There are big plans to make the Saint Mary’s, St. Joseph and Maumee Rivers a magnet, not just for tourists, but you and me also, which is the subject of a special report we pursued, entitled, “Our Three Rivers”.
Dan Wire, with the Tri-State Watershed Alliance, says if you want people to buy into the notion the rivers are a top attraction, they need to be freshened up and you've got to stop hiding the treasured assets.
We've done lots of stories on what the riverfront promenade might look like, offering dining and entertainment.
Less attention has been paid to the fact dense vegetation on the riverbanks tends to obscure the winding waterways from trail walkers and people in cars passing over bridges near the city's core.
Wire says a plan is being carried out to carve out what are called, "view sheds".
We're talking about clearing out openings in trees and underbrush to provide better views of the river, and better views of the picturesque downtown from the water itself.
Wire says an IPFW intern a few years back made an observation that has stuck with him.
“She basically said this, if people could see the river, they'd think about using the river. And if they used the rivers, then they'll care about the rivers. And I think that's the magic piece."
There is vegetation native to the riverbanks, but a lot of it has been choked out by invasive underbrush creating a real nuisance.
The city plans to spend $600,000 over the next two years to clear out Honeysuckle and other undesirable plant life.
The plan also encourages growth of things like Red Osier Dogwood and Marshmallow, which grow in a more controlled way and help stave off bank erosion.
Alec Johnson, a Fort Wayne Parks Department landscape architect, is playing a key role and wants to tap into more volunteers to clear brush and do work to protect trees being attacked by animals living along the rivers.

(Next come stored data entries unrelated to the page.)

(** ** Syntax of the types that occur in the file *)

(** [TRef] names a type that is declared elsewhere (the DOM library, the
    [WebAssembly] namespace) or by this file ([InitInput], [InitOutput],
    [SyncInitInput]); [A | B | C] is [TUnion (TUnion A B) C]. *)
Inductive ty : Type :=
| TNumber
| TVoid
| TRef (name : string)
| TUnion (l r : ty)
| TPromise (t : ty).

(** A parameter [name: T] or [name?: T]. *)
Record param : Type := Param
  { pname : string; optional : bool; ptype : ty }.

(** [(p1, ..., pn) => ret], and the signature of a declared function. *)
Record fn_sig : Type := Sig
  { params : list param; ret : ty }.

(** The type of an interface member: a value type or a function type. *)
Inductive member_ty : Type :=
| MVal (t : ty)
| MFun (s : fn_sig).

(** An interface member [readonly? name: T]. *)
Record field : Type := Field
  { fname : string; readonly : bool; ftype : member_ty }.

(** A top-level declaration of the file. *)
Inductive decl : Type :=
| ExportFunction (name : string) (is_default : bool) (s : fn_sig)
| ExportType (name : string) (t : ty)
| ExportInterface (name : string) (members : list field).

(** ** The declarations, in the order of the file *)

Definition num (n : string) : param := Param n false TNumber.

(** [export function main(): void;] *)
Definition main : fn_sig := Sig [] TVoid.

(** [export type InitInput =
      RequestInfo | URL | Response | BufferSource | WebAssembly.Module;] *)
Definition InitInput : ty :=
  TUnion (TUnion (TUnion (TUnion (TRef "RequestInfo") (TRef "URL"))
                         (TRef "Response"))
                 (TRef "BufferSource"))
         (TRef "WebAssembly.Module").

(** [export interface InitOutput { ... }] *)
Definition InitOutput : list field :=
  [ Field "memory" true (MVal (TRef "WebAssembly.Memory"));
    Field "main" true (MFun (Sig [] TVoid));
    Field "__wbindgen_malloc" true
      (MFun (Sig [num "a"; num "b"] TNumber));
    Field "__wbindgen_realloc" true
      (MFun (Sig [num "a"; num "b"; num "c"; num "d"] TNumber));
    Field "__wbindgen_export_2" true (MVal (TRef "WebAssembly.Table"));
    Field "wasm_bindgen__convert__closures__invoke1_mut__h101dba3788d44583"
      true (MFun (Sig [num "a"; num "b"; num "c"] TVoid));
    Field "wasm_bindgen__convert__closures__invoke0_mut__h1c51a97846d81157"
      true (MFun (Sig [num "a"; num "b"] TVoid));
    Field "wasm_bindgen__convert__closures__invoke2_mut__ha1996bae5900be0d"
      true (MFun (Sig [num "a"; num "b"; num "c"; num "d"] TVoid));
    Field "wasm_bindgen__convert__closures__invoke0_mut__h004db82e21000bc1"
      true (MFun (Sig [num "a"; num "b"] TVoid));
    Field "wasm_bindgen__convert__closures__invoke1_mut__h1b4c66a40f743170"
      true (MFun (Sig [num "a"; num "b"; num "c"] TVoid));
    Field "wasm_bindgen__convert__closures__invoke0_mut__hd470efaaecda53de"
      true (MFun (Sig [num "a"; num "b"] TVoid));
    Field "_dyn_core__ops__function__FnMut__A____Output___R_as_wasm_bindgen__closure__WasmClosure___describe__invoke__he553b55b3d103bf8"
      true (MFun (Sig [num "a"; num "b"; num "c"] TVoid));
    Field "__wbindgen_free" true
      (MFun (Sig [num "a"; num "b"; num "c"] TVoid));
    Field "__wbindgen_exn_store" true (MFun (Sig [num "a"] TVoid)) ].

(** [export type SyncInitInput = BufferSource | WebAssembly.Module;] *)
Definition SyncInitInput : ty :=
  TUnion (TRef "BufferSource") (TRef "WebAssembly.Module").

(** [export function initSync(module: SyncInitInput): InitOutput;] *)
Definition initSync : fn_sig :=
  Sig [Param "module" false (TRef "SyncInitInput")] (TRef "InitOutput").

(** [export default function __wbg_init
       (module_or_path?: InitInput | Promise<InitInput>): Promise<InitOutput>;] *)
Definition __wbg_init : fn_sig :=
  Sig [Param "module_or_path" true
         (TUnion (TRef "InitInput") (TPromise (TRef "InitInput")))]
      (TPromise (TRef "InitOutput")).

Definition executor_wasm : list decl :=
  [ ExportFunction "main" false main;
    ExportType "InitInput" InitInput;
    ExportInterface "InitOutput" InitOutput;
    ExportType "SyncInitInput" SyncInitInput;
    ExportFunction "initSync" false initSync;
    ExportFunction "__wbg_init" true __wbg_init ].

(** ** Looking declarations up *)

Fixpoint type_alias_in (ds : list decl) (n : string) : option ty :=
  match ds with
  | [] => None
  | ExportType m t :: ds' => if m =? n then Some t else type_alias_in ds' n
  | _ :: ds' => type_alias_in ds' n
  end.

Fixpoint interface_in (ds : list decl) (n : string) : option (list field) :=
  match ds with
  | [] => None
  | ExportInterface m fs :: ds' =>
      if m =? n then Some fs else interface_in ds' n
  | _ :: ds' => interface_in ds' n
  end.

Fixpoint function_in (ds : list decl) (n : string) : option fn_sig :=
  match ds with
  | [] => None
  | ExportFunction m _ s :: ds' =>
      if m =? n then Some s else function_in ds' n
  | _ :: ds' => function_in ds' n
  end.

Fixpoint default_export_in (ds : list decl) : option (string * fn_sig) :=
  match ds with
  | [] => None
  | ExportFunction m true s :: _ => Some (m, s)
  | _ :: ds' => default_export_in ds'
  end.

Definition type_alias := type_alias_in executor_wasm.
Definition interface := interface_in executor_wasm.
Definition function := function_in executor_wasm.
Definition default_export := default_export_in executor_wasm.

Fixpoint field_type (fs : list field) (n : string) : option member_ty :=
  match fs with
  | [] => None
  | f :: fs' => if fname f =? n then Some (ftype f) else field_type fs' n
  end.

(** ** Assignability *)

(** [expand k t] replaces the aliases declared by the file by their
    bodies, at most [k] deep. *)
Fixpoint expand (fuel : nat) : ty -> ty :=
  match fuel with
  | O => fun t => t
  | S k =>
      fix go (t : ty) : ty :=
        match t with
        | TRef n =>
            match type_alias n with
            | Some u => expand k u
            | None => t
            end
        | TUnion a b => TUnion (go a) (go b)
        | TPromise a => TPromise (go a)
        | _ => t
        end
  end.

Definition resolve : ty -> ty := expand (length executor_wasm).

(** The constituents of a union. *)
Fixpoint members (t : ty) : list ty :=
  match t with
  | TUnion a b => members a ++ members b
  | _ => [t]
  end.

Fixpoint ty_eqb (a b : ty) : bool :=
  match a, b with
  | TNumber, TNumber => true
  | TVoid, TVoid => true
  | TRef n, TRef m => n =? m
  | TUnion a1 a2, TUnion b1 b2 => ty_eqb a1 b1 && ty_eqb a2 b2
  | TPromise a', TPromise b' => ty_eqb a' b'
  | _, _ => false
  end.

Definition is_promise (t : ty) : bool :=
  match t with TPromise _ => true | _ => false end.

(** [sub s t]: a value of type [s] may be used where [t] is expected.
    A union on the left needs every constituent accepted; a constituent
    is accepted when the target lists it; [Promise] is covariant.  Named
    types declared outside the file are compared by name, whereas the
    checker compares them by what their libraries declare.  So [true] is
    an acceptance of the checker, and [false] says nothing about a type
    declared outside the file: the statements below rest on acceptances,
    on the number of arguments and on the declarations themselves. *)
Fixpoint sub (s t : ty) {struct s} : bool :=
  match s with
  | TUnion a b => sub a t && sub b t
  | TPromise a =>
      existsb (fun m => match m with TPromise b => sub a b | _ => false end)
              (members t)
  | _ => existsb (ty_eqb s) (members t)
  end.

Definition subtype (s t : ty) : bool := sub (resolve s) (resolve t).

(** ** Calls *)

(** Arguments are matched to parameters from the left; a parameter may be
    left without argument only when it is optional. *)
Fixpoint check_args (ps : list param) (args : list ty) : bool :=
  match ps, args with
  | [], [] => true
  | [], _ :: _ => false
  | p :: ps', [] => optional p && check_args ps' []
  | p :: ps', a :: args' => subtype a (ptype p) && check_args ps' args'
  end.

(** The type of the call [f(args)], when it type-checks. *)
Definition call_type (f : fn_sig) (args : list ty) : option ty :=
  if check_args (params f) args then Some (ret f) else None.

(** The named types the two input unions are made of. *)
Definition sync_shapes : list ty :=
  [TRef "BufferSource"; TRef "WebAssembly.Module"].

Definition async_shapes : list ty :=
  [TRef "RequestInfo"; TRef "URL"; TRef "Response";
   TRef "BufferSource"; TRef "WebAssembly.Module"].

(** ** Operations on a value of an interface type *)

(** [h.n = v] type-checks only when [n] is a member of the interface that
    is not declared [readonly]. *)
Definition assignable (fs : list field) (n : string) : bool :=
  existsb (fun f => (fname f =? n) && negb (readonly f)) fs.

Section Object.

Variable V : Type.

(** The property bindings of an object, in declaration order. *)
Definition object : Type := list (string * V).

(** What a client can do with an object through its interface: read a
    member, call a member, assign to a member. *)
Inductive op : Type :=
| Get (n : string)
| Call (n : string) (args : list V)
| Assign (n : string) (v : V).

Definition op_ok (fs : list field) (o : op) : bool :=
  match o with
  | Get n => match field_type fs n with Some _ => true | None => false end
  | Call n args =>
      match field_type fs n with
      | Some (MFun s) => Nat.eqb (length (params s)) (length args)
      | _ => false
      end
  | Assign n _ => assignable fs n
  end.

Fixpoint rebind (n : string) (v : V) (o : object) : object :=
  match o with
  | [] => []
  | (m, w) :: o' =>
      if m =? n then (m, v) :: o' else (m, w) :: rebind n v o'
  end.

(** The bindings after an operation: only an assignment rebinds. *)
Definition exec (o : object) (p : op) : object :=
  match p with
  | Assign n v => rebind n v o
  | _ => o
  end.

End Object.

Arguments Get {V} n.
Arguments Call {V} n args.
Arguments Assign {V} n v.


(** A parameter [name: number], without [?]. *)
Definition required_number (p : param) : bool :=
  match ptype p with
  | TNumber => negb (optional p)
  | _ => false
  end.

(** A function type over numbers alone: every parameter is a required
    number and the result is a number or nothing. *)
Definition numeric_sig (s : fn_sig) : bool :=
  forallb required_number (params s)
  && match ret s with TNumber | TVoid => true | _ => false end.

End Decl.

Module Spec.

Import Decl.

(** The surface of the handle as the data model of the specification
    lists it, item by item: the linear memory region, the zero-argument
    entry point, the allocator pair, the table of indirect function
    references, the deallocation function and the exception-storage
    slot. *)
Definition listed_surface : list (string * member_ty) :=
  [ ("memory", MVal (TRef "WebAssembly.Memory"));
    ("main", MFun (Sig [] TVoid));
    ("__wbindgen_malloc", MFun (Sig [num "a"; num "b"] TNumber));
    ("__wbindgen_realloc",
      MFun (Sig [num "a"; num "b"; num "c"; num "d"] TNumber));
    ("__wbindgen_export_2", MVal (TRef "WebAssembly.Table"));
    ("__wbindgen_free", MFun (Sig [num "a"; num "b"; num "c"] TVoid));
    ("__wbindgen_exn_store", MFun (Sig [num "a"] TVoid)) ].

(** What an interface exposes: the names of its members with their types. *)
Definition surface (fs : list field) : list (string * member_ty) :=
  map (fun f => (fname f, ftype f)) fs.

(** The interface exposes exactly the listed members. *)
Definition exposes_exactly
  (fs : list field) (l : list (string * member_ty)) : Prop :=
  forall e, In e (surface fs) <-> In e l.

(** A fixed-arity invoke function: its name says [invoke], it takes two to
    four numbers and returns nothing. *)
Definition is_number_param (p : param) : bool :=
  match ptype p with TNumber => negb (optional p) | _ => false end.

Definition is_trampoline (e : string * member_ty) : bool :=
  match snd e with
  | MFun s =>
      match index 0 "invoke" (fst e), ret s with
      | Some _, TVoid =>
          forallb is_number_param (params s)
          && Nat.leb 2 (length (params s))
          && Nat.leb (length (params s)) 4
      | _, _ => false
      end
  | MVal _ => false
  end.

End Spec.

Module Glue.

(** ** The host *)

Definition bytes : Type := list Byte.byte.

(** A response-like object; the loader reads its body. *)
Record Response : Type := { body : bytes }.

"We're having some issues with beavers that are taking down these gigantic cottonwood trees, so we're going to leave the beavers alone, but we're going to protect the trees, there's hardware cloth that volunteers will be able to wrap around some of these bigger cottonwoods and protect those trees from wildlife," Johnson said.
Another problem that creates a real eyesore on the rivers is debris that bunches up behind bridge piers.
One idea being explored involves seeing if the city and county might go together to purchase a barge fitted with a scoop that could navigate right up to the debris jams and clear them out much quicker and at a lower cost than hiring contractors to do the work from the bridge deck above.